(** The source gives up after [size + 1] chunks, in case the chain has a
    cycle. *)
Fixpoint count_chunks (n : nat) (g : segment) (limit chunk_off count : Z) : option Z :=
  match n with
  | O => None
  | S n' =>
    if chunk_off =? 0 then Some count else
    chunk ← chunk_at g chunk_off;
    if limit <? count + 1 then Some (count + 1) else count_chunks n' g limit (c_next chunk) (count + 1)
  end.
Definition n_chunks (g : segment) (f : Fifo) : option Z :=
  h ← hdr_at g (hdr_off f);
  count_chunks (chunk_fuel g) g (saturating_add 64 (h_size h) 1) (h_start_chunk h) 0.
Definition is_sane (g : segment) (f : Fifo) : option bool :=
  h ← hdr_at g (hdr_off f);
  n ← n_chunks g f;
  Some ((f_cursize (h_head h) (h_tail h) <=? wrap 32 (h_size h)) && negb (n =? 0)).

(** ** Events and notifications *)

Definition sig_upd (g : segment) (f : Fifo) (u : SvmFifoSignals -> SvmFifoSignals) : option segment :=
  hdr_upd g (hdr_off f) (fun h => set_signals (u (h_signals h)) h).
Definition set_has_event (x : Z) (s : SvmFifoSignals) : SvmFifoSignals :=
  fifo_signals x (want_deq_ntf s) (has_deq_ntf s) (n_subscribers s) (subscribers_ s) (deq_thresh s).
Definition set_want_ntf (x : Z) (s : SvmFifoSignals) : SvmFifoSignals :=
  fifo_signals (has_event_ s) x (has_deq_ntf s) (n_subscribers s) (subscribers_ s) (deq_thresh s).
Definition set_has_ntf (x : Z) (s : SvmFifoSignals) : SvmFifoSignals :=
  fifo_signals (has_event_ s) (want_deq_ntf s) x (n_subscribers s) (subscribers_ s) (deq_thresh s).

Definition needs_deq_notification (g : segment) (f : Fifo) (dropped : Z) : option (segment * bool) :=
  if dropped =? 0 then Some (g, false) else
  h ← hdr_at g (hdr_off f);
  if want_deq_ntf (h_signals h) =? 1 then g ← sig_upd g f (set_want_ntf 0); Some (g, true) else Some (g, false).
Definition has_event (g : segment) (f : Fifo) : option bool :=
  h ← hdr_at g (hdr_off f); Some (negb (has_event_ (h_signals h) =? 0)).
Definition set_event (g : segment) (f : Fifo) : option (segment * bool) :=
  h ← hdr_at g (hdr_off f);
  g ← sig_upd g f (set_has_event 1); Some (g, has_event_ (h_signals h) =? 0).
Definition unset_event (g : segment) (f : Fifo) : option segment := sig_upd g f (set_has_event 0).
Definition want_deq_notification (g : segment) (f : Fifo) : option segment := sig_upd g f (set_want_ntf 1).
Definition clear_deq_notification (g : segment) (f : Fifo) : option segment := sig_upd g f (set_want_ntf 0).
Definition deq_threshold (g : segment) (f : Fifo) : option Z := h ← hdr_at g (hdr_off f); Some (deq_thresh (h_signals h)).
Definition has_deq_notification (g : segment) (f : Fifo) : option bool :=
  h ← hdr_at g (hdr_off f); Some (negb (has_deq_ntf (h_signals h) =? 0)).
Definition clear_deq_notification_flag (g : segment) (f : Fifo) : option segment := sig_upd g f (set_has_ntf 0).
Definition subscribers (g : segment) (f : Fifo) : option (list Z) :=
  h ← hdr_at g (hdr_off f); vslice (subscribers_ (h_signals h)) 0 (n_subscribers (h_signals h)).

End Ops.

(** ** Creating the process's state *)

Definition new_state (hdr_offset : Z) : option Fifo :=
  enq ← RbTree.with_capacity 0 0 4;
  deq ← RbTree.with_capacity 0 0 4;
  Some (mk_fifo hdr_offset enq deq ooo_new 0).

(** [size_of::<SvmFifoShared>()] *)
Definition FIFO_HEADER_SIZE : Z := 256.

(** [fs_offset] is the offset of the segment header in the mapping, whose size
    is [ssvm_size]. *)
Definition init_at_svm_shared (g : segment) (fs_offset ssvm_size hdr_offset capacity start_chunk end_chunk : Z)
  : option (segment * (Fifo + FifoError)) :=
  if (capacity =? 0) || (u32_max <? capacity) then Some (g, inr InvalidCapacity) else
  let max := max_byte_index g in
  if negb (fs_offset_is_valid hdr_offset max) || negb (fs_offset_is_valid start_chunk max) || negb (fs_offset_is_valid end_chunk max)
  then Some (g, inr SegmentExhausted) else
  if match checked_add 64 hdr_offset FIFO_HEADER_SIZE with None => true | Some e => max <? e end then Some (g, inr SegmentExhausted) else
  first_chunk ← chunk_at g start_chunk;
  let min_alloc := c_length first_chunk in
  if min_alloc =? 0 then Some (g, inr InvalidCapacity) else
  let layout_end := e ← checked_add 64 fs_offset end_chunk; checked_add 64 e CHUNK_HEADER_SIZE in
  if match layout_end with None => true | Some e => ssvm_size <? e end then Some (g, inr SegmentExhausted) else
  let h := fifo_shared start_chunk end_chunk min_alloc (wrap 32 capacity) 0 0 signals_new start_chunk 0 start_chunk 0 in
  let g := set_headers (<[hdr_offset := h]> (headers g)) g in
  f ← new_state hdr_offset;
  f ← initialize_chunk_lookups g f;
  Some (g, inl f).

(** The state of another process that maps the segment. *)
Definition attach_at_svm_shared (g : segment) (hdr_offset : Z) : option (Fifo + FifoError) :=
  let max := max_byte_index g in
  if negb (fs_offset_is_valid hdr_offset max) then Some (inr SegmentExhausted) else
  if match checked_add 64 hdr_offset FIFO_HEADER_SIZE with None => true | Some e => max <? e end then Some (inr SegmentExhausted) else
  h ← hdr_at g hdr_offset;
  if (h_size h =? 0) || negb (fs_offset_is_valid (h_start_chunk h) max) || negb (fs_offset_is_valid (h_end_chunk h) max)
  then Some (inr SegmentExhausted) else
  f ← new_state hdr_offset;
  f ← initialize_chunk_lookups g f;
  Some (inl f).

(** *** A FIFO with its chunks right behind its header *)

Definition chunk_data_size (capacity : Z) : Z := 4096.
Definition fifo_layout_bytes (capacity : Z) : Z + FifoError :=
  if capacity =? 0 then inr InvalidCapacity else
  if u32_max <? capacity then inr (CapacityOutOfRange capacity) else
  let data := chunk_data_size capacity in
  let chunk_count := (capacity + data - 1) / data in
  let chunks_bytes := chunk_count * (CHUNK_HEADER_SIZE + data) in
  if u64_max <? chunks_bytes then inr (CapacityOutOfRange capacity) else
  match checked_add 64 FIFO_HEADER_SIZE chunks_bytes with
  | None => inr (CapacityOutOfRange capacity)
  | Some bytes => inl bytes
  end.

(** [n] chunks are left to write, of which the first has number [index]. *)
Fixpoint write_own_chunks (n : nat) (g : segment) (chunk_off stride data index : Z) : segment :=
  match n with
  | O => g
  | S n' =>
    let next := match n' with O => 0 | _ => chunk_off + stride end in
    let g := set_chunks (<[chunk_off := fifo_chunk (wrap 32 (index * data)) data next u32_max u32_max]> (chunks g)) g in
    write_own_chunks n' g (chunk_off + stride) stride data (index + 1)
  end.

(** [fs_offset] is where offsets of the mapping start. *)
Definition init_at_svm (g : segment) (fs_offset ssvm_size hdr_offset capacity : Z) : option (segment * (Fifo + FifoError)) :=
  match fifo_layout_bytes capacity with
  | inr e => Some (g, inr e)
  | inl layout =>
    match e ← checked_add 64 fs_offset hdr_offset; checked_add 64 e layout with
    | None => Some (g, inr (CapacityOutOfRange capacity))
    | Some e =>
      if ssvm_size <? e then Some (g, inr SegmentExhausted) else
      let data := chunk_data_size capacity in
      let chunk_count := (capacity + data - 1) / data in
      let first := hdr_offset + FIFO_HEADER_SIZE in
      let h := fifo_shared first first data (wrap 32 capacity) 0 0 signals_new first 0 first 0 in
      let g := set_headers (<[hdr_offset := h]> (headers g)) g in
      let g := write_own_chunks (Z.to_nat chunk_count) g first (CHUNK_HEADER_SIZE + data) data 0 in
      f ← new_state hdr_offset;
      f ← initialize_chunk_lookups g f;
      Some (g, inl f)
    end
  end.

(** A copy of the process's state over the same shared header. *)
Definition duplicate (f : Fifo) : Fifo :=
  mk_fifo (hdr_off f) (ooo_enq_lookup f) (ooo_deq_lookup f) (ooo_list f) (ooo_base f).

End SvmFifo.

┄┄┄┄┄┄┄┄┄┄┄┄┄┄┄┄┄┄┄┄

TASK GOAL – Set down the lines of the records exactly, from the first one through the line containing "(** ** Events and notifications *)", and add nothing else.

TASK SOLUTION –
(** The source gives up after [size + 1] chunks, in case the chain has a
    cycle. *)
Fixpoint count_chunks (n : nat) (g : segment) (limit chunk_off count : Z) : option Z :=
  match n with
  | O => None
  | S n' =>
    if chunk_off =? 0 then Some count else
    chunk ← chunk_at g chunk_off;
    if limit <? count + 1 then Some (count + 1) else count_chunks n' g limit (c_next chunk) (count + 1)
  end.
Definition n_chunks (g : segment) (f : Fifo) : option Z :=
  h ← hdr_at g (hdr_off f);
  count_chunks (chunk_fuel g) g (saturating_add 64 (h_size h) 1) (h_start_chunk h) 0.
Definition is_sane (g : segment) (f : Fifo) : option bool :=
  h ← hdr_at g (hdr_off f);
  n ← n_chunks g f;
  Some ((f_cursize (h_head h) (h_tail h) <=? wrap 32 (h_size h)) && negb (n =? 0)).

(** ** Events and notifications *)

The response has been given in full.